I wonder how this compares to jemalloc, mimalloc, snmalloc?

pizlonator · on June 1, 2022

I never got a chance to compare it to those, since I was most interested in beating bmalloc. And I mainly wanted to beat it on Safari workloads.

I believe bmalloc was previously compared against jemalloc and tcmalloc, also using Safari workloads, and bmalloc was significantly faster at the time.

IshKebab · on June 1, 2022

For other people who have never heard of bmalloc - it's a custom allocator used only by WebKit. I guess it's not surprising they added one since the Mac system allocator is extremely slow. A custom allocator is pretty much a free 20% speed up on Mac (depending on your workload) but I found they made no difference on Linux. Haven't tried on Windows.

pizlonator · on June 1, 2022

Just some credit where credit is due.

I measured the system malloc crushing all other mallocs on some workloads and they were the kind of workloads that some folks run every day.

I measured the system malloc crushing most other mallocs on memory efficiency on most workloads. System malloc is really good at reusing memory and has very mature decommit policies that easily rival what I came up with.

So there’s that.

meisel · on June 1, 2022

What sort of workloads are those?

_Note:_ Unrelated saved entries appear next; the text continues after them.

(** C26: an address that [displayaddress] returns for a descriptor is one the device showed.  Of a multisig
    script it is the one of the type of its wrappers, for the script as it was parsed; neither the fingerprint
    nor the keys of a multisig script are compared with the device's, that is left to the device.  Of
    [pkh], [wpkh], [sh(wpkh)] and [tr] of a single key it is the one of that type; the origin has the
    device's fingerprint, the key is the device's key at the origin's path, and the path is the origin's
    and then the key's own with index 0, for indices of 32 bits and unless a wildcard follows the key at once.
    The other descriptors that are answered, [pkh] in a wrapper and [tr] with scripts, are excluded: see
    [display_other_form]. *)
Theorem display_descriptor_sound `{Hashes} {D : Type} (ops : client_ops D) (I : D → Prop) (keys : pystr → ExtendedKey → Prop) (master : bytes → Prop)
    (Laws : DeviceLaws ops I keys master) (desc : pystr) (d : Descriptor) (c c' : HardwareWalletClient D) (r : displayed) (Hc : cache_ok I keys c)
    (Hd : parse_descriptor desc = Ok d) (Hform : ∀ t k, ¬ other_form d t k) (E : display_descriptor ops desc c = (Ok r, c')) :
  cache_ok I keys c' ∧ ∃ t a dev dev', I dev ∧ r = ShownAddress a ∧
    ((∃ ks thresh sorted, multisig_form t (MultisigDescriptor ks thresh sorted) = Some d ∧
        display_multisig_address ops t (MultisigDescriptor ks thresh sorted) dev = (Ok a, dev')) ∨
     (∃ k o xpub path, d = type_form t k ∧ display_singlesig_address ops path t dev = (Ok a, dev') ∧
        pp_origin k = Some o ∧ master (fingerprint o) ∧ key_string keys (get_derivation_path o) xpub ∧ key_matches (pp_pubkey k) xpub ∧
        (Forall u32 (own_path k) → (pp_ranged k = true → has_deriv_path k = true) → parse_path path = Ok (own_path k)))).
Proof.
  destruct (ensures_display_descriptor desc _ _ _ Hc E) as [Hc' Hr]. split; [exact Hc'|].
  destruct (Hr r eq_refl) as (d' & Hd' & Hs). rewrite Hd in Hd'. injection Hd' as <-. destruct Hs as [Hs|(t & k & [Hf|Ho] & Hs)].
  - destruct Hs as (ks & thresh & sorted & t & a & dev & dev' & Hf & Hi & Ha & ->). exists t, a, dev, dev'.
    split; [done|]. split; [done|]. left. by exists ks, thresh, sorted.
  - destruct Hs as (o & xpub & path & a & dev & dev' & Ho & Hm & Hx & Hk & Hp & Hi & Ha & ->). exists t, a, dev, dev'.
    split; [done|]. split; [done|]. right. exists k, o, xpub, path. split_and!; try done. intros Hu Hw. by eapply full_path_own.
  - by apply Hform in Ho.
Qed.

(** Of the other forms the device shows the address of the key alone: the one of the key hash in a wrapper is not
    the address of the script, nor is that of the internal key the one of the output with scripts. *)
Theorem display_other_form `{Hashes} {D : Type} (ops : client_ops D) (I : D → Prop) (keys : pystr → ExtendedKey → Prop) (master : bytes → Prop)
    (Laws : DeviceLaws ops I keys master) (desc : pystr) (d : Descriptor) (t : AddressType) (k : PubkeyProvider)
    (c c' : HardwareWalletClient D) (r : displayed) (Hc : cache_ok I keys c)
    (Hd : parse_descriptor desc = Ok d) (Hform : other_form d t k) (E : display_descriptor ops desc c = (Ok r, c')) :
  ∃ path a dev dev', get_full_derivation_path 0 0 k = Ok path ∧ display_singlesig_address ops path t dev = (Ok a, dev') ∧ r = ShownAddress a ∧ d ≠ type_form t k.
Proof.
  destruct (ensures_display_descriptor desc _ _ _ Hc E) as [_ Hr].
  destruct (Hr r eq_refl) as (d' & Hd' & Hs). rewrite Hd in Hd'. injection Hd' as <-. destruct Hs as [Hs|(t' & k' & Hf & Hs)].
  - destruct Hs as (ks & thresh & sorted & t' & a & dev & dev' & Hf & _). by destruct Hform; destruct t'.
  - destruct Hs as (o & xpub & path & a & dev & dev' & Ho & Hm & Hx & Hk & Hp & Hi & Ha & ->). exists path, a, dev, dev'.
    assert (k' = k ∧ t' = t) as [-> ->] by (destruct Hf as [Hf|Hf]; [by destruct Hform, t'; (try injection Hf as ->) | by destruct Hform; inversion Hf]).
    split_and!; try done. by destruct Hform; try done; intros [=].
Qed.

(** A device with the same key at every path, which remembers what it was asked. *)
Definition example_ops : client_ops (list pystr) :=
  let ask {A} (what : pystr) (a : A) : state (list pystr) A := λ d, (Ok a, what :: d) in
  {| get_pubkey_at_path p := ask ($"key " ++ p) example_xpub;
     op_master_fingerprint := ask $"fingerprint" (map chr [0xd3; 0x4d; 0xb3; 0x3f]);
     sign_tx p _ := mret p;
     op_sign_message m p := raise UnavailableActionError;
     display_singlesig_address p t := ask ($"show " ++ p) $"bc1q";
     display_multisig_address t d := ask $"multisig" $"3P";
     display_bip388_policy_address _ _ _ := raise NotImplementedError;
     can_sign_taproot := mret false;
     op_register_descriptor _ _ := raise UnavailableActionError;
     op_setup_device _ _ := raise UnavailableActionError;
     op_wipe_device := mret true;
     op_restore_device _ _ := raise UnavailableActionError;
     op_backup_device _ _ := raise UnavailableActionError;
     op_prompt_pin := raise UnavailableActionError;
     op_send_pin _ := raise UnavailableActionError;
     op_toggle_passphrase := raise UnavailableActionError;
     op_close := mret () |}.

Definition example_keys (path : pystr) (k : ExtendedKey) : Prop := k = example_xpub.
Definition example_master (f : bytes) : Prop := f = map chr [0xd3; 0x4d; 0xb3; 0x3f].

Lemma example_laws : DeviceLaws example_ops (λ _, True) example_keys example_master.
Proof. split; intros; intros s0 r0 s1 _ [= <- <-]; (split; [exact I|]); (intros a [= <-] || intros a [=]); reflexivity. Qed.

Lemma getkeypool_describes_witness :
  ∃ l c', getkeypool example_ops MAIN None 0 1000 false true 0 WIT false (mkClient [] []) = (Ok l, c') ∧
    cache_ok (λ _, True) example_keys c' ∧ length l = 2%nat ∧ length (client_device c') = 3%nat.
Proof.
  destruct (getkeypool example_ops MAIN None 0 1000 false true 0 WIT false (mkClient [] [])) as [r c'] eqn:E.
  destruct r as [l|e]; [|vm_compute in E; discriminate]. exists l, c'. split; [reflexivity|].
  destruct (getkeypool_describes example_ops (λ _, True) example_keys example_master example_laws
    ltac:(intros f ->; reflexivity) MAIN None 0 1000 false true 0 WIT false (mkClient [] []) c' l
    ltac:(split; [exact I|intros path s; discriminate]) E) as [Hc _].
  split; [exact Hc|]. vm_compute in E. injection E as <- <-. split; reflexivity.
Defined.

Definition example_display : pystr :=
  $"wpkh([d34db33f/84h/0h/0h]" ++ match ExtendedKey_to_string example_xpub with Ok s => s | Err _ => [] end ++ $"/0/*)".

Lemma display_descriptor_sound_witness :
  ∃ r c', display_descriptor example_ops example_display (mkClient [] []) = (Ok r, c') ∧
    cache_ok (λ _, True) example_keys c' ∧ hd [] (client_device c') = $"show m/84h/0h/0h/0/00" ∧
    ∃ d k, parse_descriptor example_display = Ok d ∧ d = type_form WIT k ∧ own_path k = [H_ 84; H_ 0; H_ 0; 0; 0].
Proof.
  destruct (display_descriptor example_ops example_display (mkClient [] [])) as [r c'] eqn:E.
  destruct r as [r|e]; [|vm_compute in E; discriminate]. exists r, c'. split; [reflexivity|].
  destruct (parse_descriptor example_display) as [d|e] eqn:Ed; [|vm_compute in Ed; discriminate].
  assert (∃ k, d = type_form WIT k ∧ own_path k = [H_ 84; H_ 0; H_ 0; 0; 0]) as (k & Ek & Eo)
    by (vm_compute in Ed; injection Ed as <-; eexists; split; [reflexivity|vm_compute; reflexivity]).
  destruct (display_descriptor_sound example_ops (λ _, True) example_keys example_master example_laws example_display d (mkClient [] []) c' r
    ltac:(split; [exact I|intros path s; discriminate]) Ed ltac:(intros t k'; rewrite Ek; intros H; inversion H) E) as [Hc _].
  split; [exact Hc|]. split; [vm_compute in E; injection E as <- <-; reflexivity|]. exists d, k. split; [reflexivity|]. by split.
Defined.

I have yet to see a workload where macOS's system allocator is not substantially slower than alternatives like jemalloc.

pcwalton · on June 1, 2022

macOS malloc was incredibly slow for Pathfinder, far behind every other OS. Everything became bottlenecked on it. It was a free 2x speedup if not more to switch to jemalloc.

I suspect this is because Pathfinder's CPU portion is a multicore workload and macOS allocator performs poorly when under heavy multithreaded contention. It probably just isn't the kind of workload that macOS allocator was tuned for.

pizlonator · on June 1, 2022

My understanding is that the system malloc is excellent under contention, but has a high baseline cost for every malloc/free call.

I don't remember exactly what workloads it performed really great at (and if I did I dunno if I could say), but I do remember they were parallel, and the speed-ups got bigger the more cores you added.

Everything else about your experience matches mine. Libpas is much faster than system malloc in WebKit and JSC. The difference isn't 2x on my preferred benchmarks (which are large and do lots of things that don't rely on malloc), but it is easily more than 2x on smaller benchmarks. So your 2x result sounds about right.

astrange · on June 1, 2022

Alas, many people think performance engineering is only about the wall clock time of their program and not what impact it has on anything else.

malloc performance highly depends on how large the allocations are though.

KerrAvon · on June 1, 2022

What's the workload where you found that to be the case? The system allocator is heavily tuned for general use, and should be very difficult to beat -- generally.

IshKebab · on June 1, 2022

It was a non-traditional compiler written in C++.

> The system allocator is heavily tuned

Perhaps but it probably has more constraints than a custom allocator too, e.g. backwards compatibility with software that unwittingly depends on its exact behaviour.

I found a discussion of this where people reported various speedups (10%, 100%, 300%) on Mac by switching to a custom allocator: https://news.ycombinator.com/item?id=29068828

I'm sure there are better benchmarks if you Google it.

kookamamie · on June 2, 2022

tcmalloc and mimalloc are the ones I'd be interested seeing comparisons to. The former is the fastest in my case, which is essentially many-core HPC.

mjp41 · on June 2, 2022

libpas is now in mimalloc-bench (https://github.com/daanx/mimalloc-bench). Thanks to Julien Voisin (https://dustri.org), which makes about 20 allocators that can be compared on a collection of workloads.